Book Synopsis Family and Frontier in Colonial Brazil : Santana de Parnaíba, 1580-1822 by : Alida C. Metcalf
Download or read book Family and Frontier in Colonial Brazil : Santana de Parnaíba, 1580-1822 written by Alida C. Metcalf and published by . This book was released on 2022 with total page 0 pages. Available in PDF, EPUB and Kindle. Book excerpt:
Download or read book Colonial Brazil written by Leslie Bethell and published by Cambridge University Press. This book was released on 1987-05-07 with total page 416 pages. Available in PDF, EPUB and Kindle. Book excerpt: Colonial Brazil provides a continuous history of the Portuguese Empire in Brazil from the beginnings of the sixteenth to the nineteenth centuries.
Book Synopsis A History of Colonial Brazil, 1500-1792 by : Bailey Wallys Diffie
Download or read book A History of Colonial Brazil, 1500-1792 written by Bailey Wallys Diffie and published by . This book was released on 1987 with total page 622 pages. Available in PDF, EPUB and Kindle. Book excerpt:
Download or read book Colonial Brazil written by and published by . This book was released on 197? with total page 116 pages. Available in PDF, EPUB and Kindle. Book excerpt:
Book Synopsis Frontiers of Citizenship by : Yuko Miki
Download or read book Frontiers of Citizenship written by Yuko Miki and published by Cambridge University Press. This book was released on 2018-02-08 with total page 313 pages. Available in PDF, EPUB and Kindle. Book excerpt: An engaging, innovative history of Brazil's black and indigenous people that redefines our understanding of slavery, citizenship, and national identity. This book focuses on the interconnected histories of black and indigenous people on Brazil's Atlantic frontier, and makes a case for the frontier as a key space that defined the boundaries and limitations of Brazilian citizenship.

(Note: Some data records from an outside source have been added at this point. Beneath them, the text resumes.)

(** * Timestamp audit and repair scripts of the course pipeline

    A shallow embedding of the timestamp tools under [src/tools]:
    - [fix_timestamps_enhanced.py]   (module [FixEnhanced]),
    - [fix_timestamps.py]            (module [Fix]),
    - [audit_timestamps.py]          (module [Audit]),
    - [audit_timestamps_enhanced.py] (module [AuditEnhanced]),
    together with the Python string primitives they rely on (modules [Py]
    and [Str]) and the file operations of the two [main] functions of the
    fixers (module [IO]).

    Modelling conventions.
    - A Python [str] is the [string] of its code points, one 8-bit character
      for each: the model holds the texts whose code points lie below 256
      (ASCII and Latin-1), and [String.length] is [len].  On these the
      primitives follow Python: white space, letter case and the word
      characters of [\b] are those of Unicode in that range.  Texts with a
      code point from 256 on are outside the model.
    - Python [int] is [Z]; [//] and [%] with a positive divisor are [Z.div]
      and [Z.modulo] (both round towards minus infinity).
    - The two comparisons of an overlap ratio with [0.7] are written as the
      integer comparisons they amount to; each definition says for which
      sizes.  The product of the duration by [0.25] is computed in double
      precision: it rounds the duration to 53 bits and raises
      [OverflowError] beyond the range of a double.
    - A call that may raise returns a [result]; [Raise e] stands for the
      exception propagating to the caller.
    - A timestamp dictionary is a record with its three keys present, as the
      course document's schema has them.  Every dictionary of a lesson is a
      distinct object, so in-place updates of the dictionaries of a list are
      updates of the list's elements.
    - A file holds either a course document or a report; reading and
      writing JSON are the identity on the course document.  Creating a
      directory and opening, copying or writing a file can fail: a world
      carries the faults of its file system, and a write that breaks off
      leaves a partial file.  Messages printed to the terminal are not
      modelled. *)

From Stdlib Require Import ZArith Znumtheory List Ascii String Lia Bool.
From Stdlib Require Import Sorting.Sorted Sorting.Permutation.
From stdpp Require Import base option list gmap strings.
Import ListNotations.

Open Scope Z_scope.

(** ** Exceptions as results *)

Inductive exn : Type :=
| ValueError
| TypeError
| IndexError
| OverflowError
| UnboundLocalError
| FileNotFoundError
| SameFileError
| OSError.

Inductive result (A : Type) : Type :=
| Ok (a : A)
| Raise (e : exn).

Arguments Ok {A} a.
Arguments Raise {A} e.

#[global] Instance result_ret : MRet result := fun A a => Ok a.

#[global] Instance result_bind : MBind result :=
  fun A B f m => match m with Ok a => f a | Raise e => Raise e end.

(** [mapM f l]: apply [f] to every element from left to right, stopping at
    the first exception (a Python loop or comprehension calling [f]). *)
Fixpoint mapM {A B : Type} (f : A -> result B) (l : list A) : result (list B) :=
  match l with
  | [] => Ok []
  | x :: r => y ← f x; ys ← mapM f r; mret (y :: ys)
  end.

(** The only exception [m] can end in is [e0]. *)
Definition raises_only {A : Type} (e0 : exn) (m : result A) : Prop :=
  forall e, m = Raise e -> e = e0.

(** Two calls end alike: both return, with results related by [R], or both
    raise the same exception. *)
Definition alike {A : Type} (R : A -> A -> Prop) (m m0 : result A) : Prop :=
  match m, m0 with
  | Ok a, Ok a0 => R a a0
  | Raise e, Raise e0 => e0 = e
  | _, _ => False
  end.

(** [list.sort(key=...)] on a list paired with its keys: sorted by key,
    entries with equal keys keeping their order. *)
Fixpoint insert_by_key {A : Type} (x : Z * A) (l : list (Z * A)) : list (Z * A) :=
  match l with
  | [] => [x]
  | y :: r => if fst x <=? fst y then x :: y :: r else y :: insert_by_key x r
  end.

Definition stable_sort {A : Type} (l : list (Z * A)) : list (Z * A) :=
  fold_right insert_by_key [] l.

Definition is_nil {A : Type} (l : list A) : bool :=
  match l with [] => true | _ => false end.

Definition when {A : Type} (b : bool) (x : A) : list A := if b then [x] else [].

(** The consecutive pairs [(l[i-1], l[i])] for [i] in [range(1, len(l))]. *)
Definition pairs {A : Type} (l : list A) : list (A * A) := combine l (tl l).

(** ** Python string primitives *)

Module Py.

Definition chars : Type := list ascii.

Definition code (c : ascii) : nat := nat_of_ascii c.

(** [str.isspace], also the regex class [\s]: TAB..CR, FS..US, the blank,
    NEL (133) and the no-break space (160). *)
Definition is_space (c : ascii) : bool :=
  (((9 <=? code c) && (code c <=? 13)) || ((28 <=? code c) && (code c <=? 32))
   || (code c =? 133) || (code c =? 160))%nat.

Definition is_digit (c : ascii) : bool :=
  ((48 <=? code c) && (code c <=? 57))%nat.

Definition is_upper (c : ascii) : bool :=
  ((65 <=? code c) && (code c <=? 90))%nat.

Definition is_lower (c : ascii) : bool :=
  ((97 <=? code c) && (code c <=? 122))%nat.

Definition is_alpha (c : ascii) : bool := is_upper c || is_lower c.

Definition is_alnum (c : ascii) : bool := is_alpha c || is_digit c.

(** The regex class [[A-Za-z0-9_]]. *)
Definition is_word (c : ascii) : bool := is_alnum c || Ascii.eqb c "_".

Book Synopsis Families of Planters, Peasants, and Slaves by : Alida C. Metcalf
Download or read book Families of Planters, Peasants, and Slaves written by Alida C. Metcalf and published by . This book was released on 1985 with total page 264 pages. Available in PDF, EPUB and Kindle. Book excerpt:
Book Synopsis Slave Families on a Rural Estate in Colonial Brazil by : Richard Graham
Download or read book Slave Families on a Rural Estate in Colonial Brazil written by Richard Graham and published by . This book was released on 1976 with total page 32 pages. Available in PDF, EPUB and Kindle. Book excerpt:
Book Synopsis Before Brasília by : Mary C. Karasch
Download or read book Before Brasília written by Mary C. Karasch and published by . This book was released on 2021-11-15 with total page 456 pages. Available in PDF, EPUB and Kindle. Book excerpt: Before Brasília offers an in-depth exploration of life in the captaincy of Goiás during the late colonial and early national period of Brazilian history.

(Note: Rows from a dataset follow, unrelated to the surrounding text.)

(** The loop runs to the end only when no record repeats a prefix, and the
    map it ends with holds the map it started from and the records of the
    lines, each once. *)
Lemma scan_loop_inr (filename : string) (text : list string) (n : Z) (r r' : Router) :
  scan_loop filename text n r = inr r' ->
  (forall a p s, record_at text a = Some (p, s) ->
     r !! p = None /\
     forall b s', (b < a)%nat -> record_at text b <> Some (p, s')) /\
  (forall p s, r' !! p = Some s <->
     r !! p = Some s \/ exists a, record_at text a = Some (p, s)) /\
  size r' = (size r + length (records text))%nat.
Proof.
  revert n r. induction text as [|line rest IH]; intros n r.
  - intros [= <-]. split; [done|]. split; [|simpl; lia].
    intros p s. split; [by left|]. by intros [?|[a ?]].
  - rewrite scan_loop_cons. unfold records. cbn [omap list_omap].
    fold (records rest).
    destruct (record_of line) as [[p src]|] eqn:Hrec.
    + destruct (r !! p) as [old|] eqn:Hp; [done|].
      intros (Hfresh & Hlook & Hsize)%IH. split; [|split].
      * intros [|a] p0 s0 Hrec0.
        -- rewrite record_at_0, Hrec in Hrec0. injection Hrec0 as <- <-.
           split; [done|]. intros; lia.
        -- rewrite record_at_S in Hrec0.
           destruct (Hfresh a p0 s0 Hrec0) as [Hnone Hb].
           assert (p <> p0) as Hne by (intros ->; by rewrite lookup_insert_eq in Hnone).
           rewrite lookup_insert_ne in Hnone by done. split; [done|].
           intros [|b] s' Hlt.
           ++ rewrite record_at_0, Hrec. congruence.
           ++ rewrite record_at_S. apply Hb. lia.
      * intros p0 s0. rewrite Hlook. split.
        -- intros [Hins|[a Ha]].
           ++ destruct (decide (p = p0)) as [<-|Hne].
              ** rewrite lookup_insert_eq in Hins. injection Hins as <-.
                 right. by exists 0%nat.
              ** rewrite lookup_insert_ne in Hins by done. by left.
           ++ right. by exists (S a).
        -- intros [Hr|[[|a] Ha]].
           ++ left. rewrite lookup_insert_ne; [done|]. congruence.
           ++ rewrite record_at_0, Hrec in Ha. injection Ha as <- <-.
              left. apply lookup_insert_eq.
           ++ right. by exists a.
      * rewrite Hsize, map_size_insert_None by done. simpl. lia.
    + intros (Hfresh & Hlook & Hsize)%IH. split; [|split; [|done]].
      * intros [|a] p0 s0 Hrec0.
        -- by rewrite record_at_0, Hrec in Hrec0.
        -- rewrite record_at_S in Hrec0.
           destruct (Hfresh a p0 s0 Hrec0) as [Hnone Hb]. split; [done|].
           intros [|b] s' Hlt.
           ++ by rewrite record_at_0, Hrec.
           ++ rewrite record_at_S. apply Hb. lia.
      * intros p0 s0. rewrite Hlook. split.
        -- intros [?|[a Ha]]; [by left|]. right. by exists (S a).
        -- intros [?|[[|a] Ha]]; [by left| |right; by exists a].
           by rewrite record_at_0, Hrec in Ha.
Qed.

(** ** [NewRouter]: what a load returns *)

Lemma record_of_Some (line p : string) (src : Source) :
  record_of line = Some (p, src) <->
  is_comment line = false /\ strings.Fields line = [p; Vcs src; Url src].
Proof.
  unfold record_of, is_comment. destruct (strings.HasPrefix line "#").
  - split; [done|]. by intros [? _].
  - destruct src as [v u]. simpl.
    destruct (strings.Fields line) as [|f0 [|f1 [|f2 [|f3 fs]]]];
      (split; [intros [=]|intros [_ [=]]]); by subst.
Qed.

Lemma record_at_Some (text : list string) (a : nat) (p : string) (src : Source) :
  record_at text a = Some (p, src) <->
  exists line, text !! a = Some line /\ is_comment line = false /\
    strings.Fields line = [p; Vcs src; Url src].
Proof.
  unfold record_at. destruct (text !! a) as [line|]; simpl.
  - rewrite record_of_Some. split; [by exists line|]. by intros (? & [= <-] & ?).
  - split; [done|]. by intros (? & [=] & _).
Qed.

Lemma record_of_malformed (line : string) :
  record_of (if malformed line then "" else line) = record_of line.
Proof.
  destruct (malformed line) eqn:Hbad; [|done].
  unfold malformed, well_formed_line, is_comment, is_blank in Hbad.
  unfold record_of. destruct (strings.HasPrefix line "#"); [done|].
  by destruct (strings.Fields line) as [|f0 [|f1 [|f2 [|f3 fs]]]].
Qed.

Lemma scan_loop_blank_malformed (filename : string) (text : list string) (n : Z) (r : Router) :
  scan_loop filename ((fun line => if malformed line then "" else line) <$> text) n r =
  scan_loop filename text n r.
Proof.
  revert n r. induction text as [|line rest IH]; intros n r; [done|].
  rewrite fmap_cons, !scan_loop_cons, record_of_malformed.
  destruct (record_of line) as [[p src]|]; [|done].
  by destruct (r !! p).
Qed.

Lemma scan_loop_NoDup (filename : string) (text : list string) (n : Z) (r : Router) :
  NoDup (records text).*1 ->
  (forall p, p ∈ (records text).*1 -> r !! p = None) ->
  exists r', scan_loop filename text n r = inr r'.
Proof.
  revert n r. induction text as [|line rest IH]; intros n r Hnd Hfresh; [by eexists|].
  rewrite scan_loop_cons. unfold records in *. cbn [omap list_omap] in *.
  destruct (record_of line) as [[p src]|]; [|by apply IH].
  rewrite fmap_cons in Hnd, Hfresh. simpl in Hnd, Hfresh.
  apply NoDup_cons in Hnd as [Hp Hnd].
  rewrite Hfresh by apply list_elem_of_here. apply IH; [done|].
  intros q Hq. rewrite lookup_insert_ne by (intros ->; done).
  apply Hfresh. by apply list_elem_of_further.
Qed.




(** What a load that opened the file returns, by the outcome of the loop. *)
Lemma NewRouter_opened (fs : FS) (filename : string) (file : File) :
  fs filename = inr file ->
  NewRouter fs filename =
    match scan_loop filename (Text file) 0 ∅ with
    | inl e => (None, Some e)
    | inr r => (Some r, Err file)
    end.
Proof. intros Hopen. unfold NewRouter. by rewrite Hopen. Qed.

(** Against C2: the first line of [short_file] is no comment and has two
    fields, and the load succeeds, with the record of the second line
    alone. *)
Lemma NewRouter_malformed_no_error :
  is_comment "/net git" = false /\
  length (strings.Fields "/net git") = 2%nat /\
  NewRouter short_fs "config" =
    (Some {["/www" := {| Vcs := "hg"; Url := "https://example.org/www" |}]}, None).
Proof. repeat split; reflexivity. Qed.

(** C2, amended. A line that is no comment and whose number of fields is
    neither 0 nor 3 is passed over without an error: a load returns what it
    returns on the file with every such line replaced by an empty line, and
    the only error that names a line is the one for a repeated prefix, on a
    line of three fields. *)
Theorem NewRouter_skips_malformed (fs : FS) (filename : string) :
  NewRouter fs filename = NewRouter (blank_malformed_fs fs) filename /\
  forall r e, NewRouter fs filename = (r, Some e) ->
    fs filename = inl e \/
    exists file, fs filename = inr file /\
      (Err file = Some e \/
       exists m q src, record_at (Text file) m = Some (q, src) /\
         e = DuplicateEntry filename (int_wrap (Z.of_nat m + 1)) q).
Proof.
  split.
  - unfold NewRouter, blank_malformed_fs.
    destruct (fs filename) as [err|file]; [done|].
    cbn [blank_malformed Text Err]. by rewrite scan_loop_blank_malformed.
  - intros r e. unfold NewRouter.
    destruct (fs filename) as [err|file]; [intros [= _ <-]; by left|].
    intros Hres. right. exists file. split; [done|].
    destruct (scan_loop filename (Text file) 0 ∅) as [e'|r'] eqn:Hloop.
    + injection Hres as _ <-. right.
      apply scan_loop_inl in Hloop as (m & q & src & Hm & -> & _).
      by exists m, q, src.
    + injection Hres as _ ->. by left.
Qed.

(** C5. When two lines of the file are records with the same prefix, the
    load fails with the error for a duplicate entry. The error names the
    file, the prefix [q] of the first line [m] that repeats the prefix of an
    earlier record, and that line's number, counted from 1; no two records
    before line [m] share a prefix. So [m] is the second of the two lines
    when no prefix is repeated before it. *)
Theorem NewRouter_duplicate (fs : FS) (filename : string) (file : File)
    (i j : nat) (p : string) (si sj : Source) :
  fs filename = inr file ->
  (i < j)%nat ->
  record_at (Text file) i = Some (p, si) ->
  record_at (Text file) j = Some (p, sj) ->
  exists m q src,
    NewRouter fs filename =
      (None, Some (DuplicateEntry filename (int_wrap (Z.of_nat m + 1)) q)) /\
    (Z.of_nat m + 1 < 2 ^ 63 -> int_wrap (Z.of_nat m + 1) = Z.of_nat m + 1) /\
    (m <= j)%nat /\
    record_at (Text file) m = Some (q, src) /\
    (exists m' src', (m' < m)%nat /\ record_at (Text file) m' = Some (q, src')) /\
    (forall a b pa sa sb, (a < b < m)%nat ->
       record_at (Text file) a = Some (pa, sa) ->
       record_at (Text file) b <> Some (pa, sb)) /\
    ((forall a b pa sa sb, (a < b < j)%nat ->
        record_at (Text file) a = Some (pa, sa) ->
        record_at (Text file) b <> Some (pa, sb)) ->
     m = j /\ q = p).
Proof.
  intros Hopen Hij Hi Hj. rewrite (NewRouter_opened _ _ _ Hopen).
  destruct (scan_loop filename (Text file) 0 ∅) as [e|r] eqn:Hloop.
  - apply scan_loop_inl in Hloop as (m & q & src & Hm & -> & Hdup & Hfirst).
    destruct Hdup as [[? Hq]|(m' & src' & Hm' & Hq)]; [by rewrite lookup_empty in Hq|].
    assert (forall a b pa sa sb, (a < b < m)%nat ->
       record_at (Text file) a = Some (pa, sa) ->
       record_at (Text file) b <> Some (pa, sb)) as Hnodup.
    { intros a b pa sa sb Hab Ha Hb.
      destruct (Hfirst b pa sb ltac:(lia) Hb) as [_ Hearlier].
      by apply (Hearlier a sa ltac:(lia)). }
    assert (m <= j)%nat as Hmj.
    { destruct (decide (m <= j)%nat) as [|Hgt]; [done|].
      destruct (Hnodup i j p si sj ltac:(lia) Hi Hj). }
    exists m, q, src. split; [do 3 f_equal; lia|].
    split; [intros; apply int_wrap_small; lia|].
    split; [done|]. split; [done|]. split; [by exists m', src'|].
    split; [done|]. intros Hbefore.
    destruct (decide (m = j)) as [->|Hne]; [split; congruence|].
    destruct (Hbefore m' m q src' src ltac:(lia) Hq Hm).
  - apply scan_loop_inr in Hloop as (Hfresh & _).
    destruct (Hfresh j p sj Hj) as [_ Hearlier].
    destruct (Hearlier i si Hij Hi).
Qed.

Lemma NewRouter_duplicate_witness :
  NewRouter duplicate_fs "config" =
    (None, Some (DuplicateEntry "config" 3 "/www")).
Proof.
  destruct (NewRouter_duplicate duplicate_fs "config" duplicate_file 1 2 "/www"
              {| Vcs := "hg"; Url := "https://example.org/www" |}
              {| Vcs := "git"; Url := "https://example.org/www.git" |})
    as (m & q & src & Hres & _ & _ & _ & _ & _ & Hsecond);
    [reflexivity|lia|reflexivity|reflexivity|].
  destruct Hsecond as [-> ->]; [|exact Hres].
  intros [|[|a]] [|[|b]] pa sa sb Hab; try lia. discriminate.
Defined.

Example Error_duplicate :
  Error (DuplicateEntry "config" 3 "/www") = "config:3: duplicate entry /www".
Proof. vm_compute. reflexivity. Qed.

Book Synopsis Slavery and Freedom in Colonial Brazil by : A. J. R. Russell-Wood
Download or read book Slavery and Freedom in Colonial Brazil written by A. J. R. Russell-Wood and published by . This book was released on 2002 with total page 298 pages. Available in PDF, EPUB and Kindle. Book excerpt:
Book Synopsis Go-betweens and the Colonization of Brazil by : Alida C. Metcalf
Download or read book Go-betweens and the Colonization of Brazil written by Alida C. Metcalf and published by University of Texas Press. This book was released on 2013-05-01 with total page 393 pages. Available in PDF, EPUB and Kindle. Book excerpt: Doña Marina (La Malinche) ...Pocahontas ...Sacagawea—their names live on in historical memory because these women bridged the indigenous American and European worlds, opening the way for the cultural encounters, collisions, and fusions that shaped the social and even physical landscape of the modern Americas. But these famous individuals were only a few of the many thousands of people who, intentionally or otherwise, served as "go-betweens" as Europeans explored and colonized the New World. In this innovative history, Alida Metcalf thoroughly investigates the many roles played by go-betweens in the colonization of sixteenth-century Brazil. She finds that many individuals created physical links among Europe, Africa, and Brazil—explorers, traders, settlers, and slaves circulated goods, plants, animals, and diseases. Intercultural liaisons produced mixed-race children. At the cultural level, Jesuit priests and African slaves infused native Brazilian traditions with their own religious practices, while translators became influential go-betweens, negotiating the terms of trade, interaction, and exchange. Most powerful of all, as Metcalf shows, were those go-betweens who interpreted or represented new lands and peoples through writings, maps, religion, and the oral tradition. Metcalf's convincing demonstration that colonization is always mediated by third parties has relevance far beyond the Brazilian case, even as it opens a revealing new window on the first century of Brazilian history.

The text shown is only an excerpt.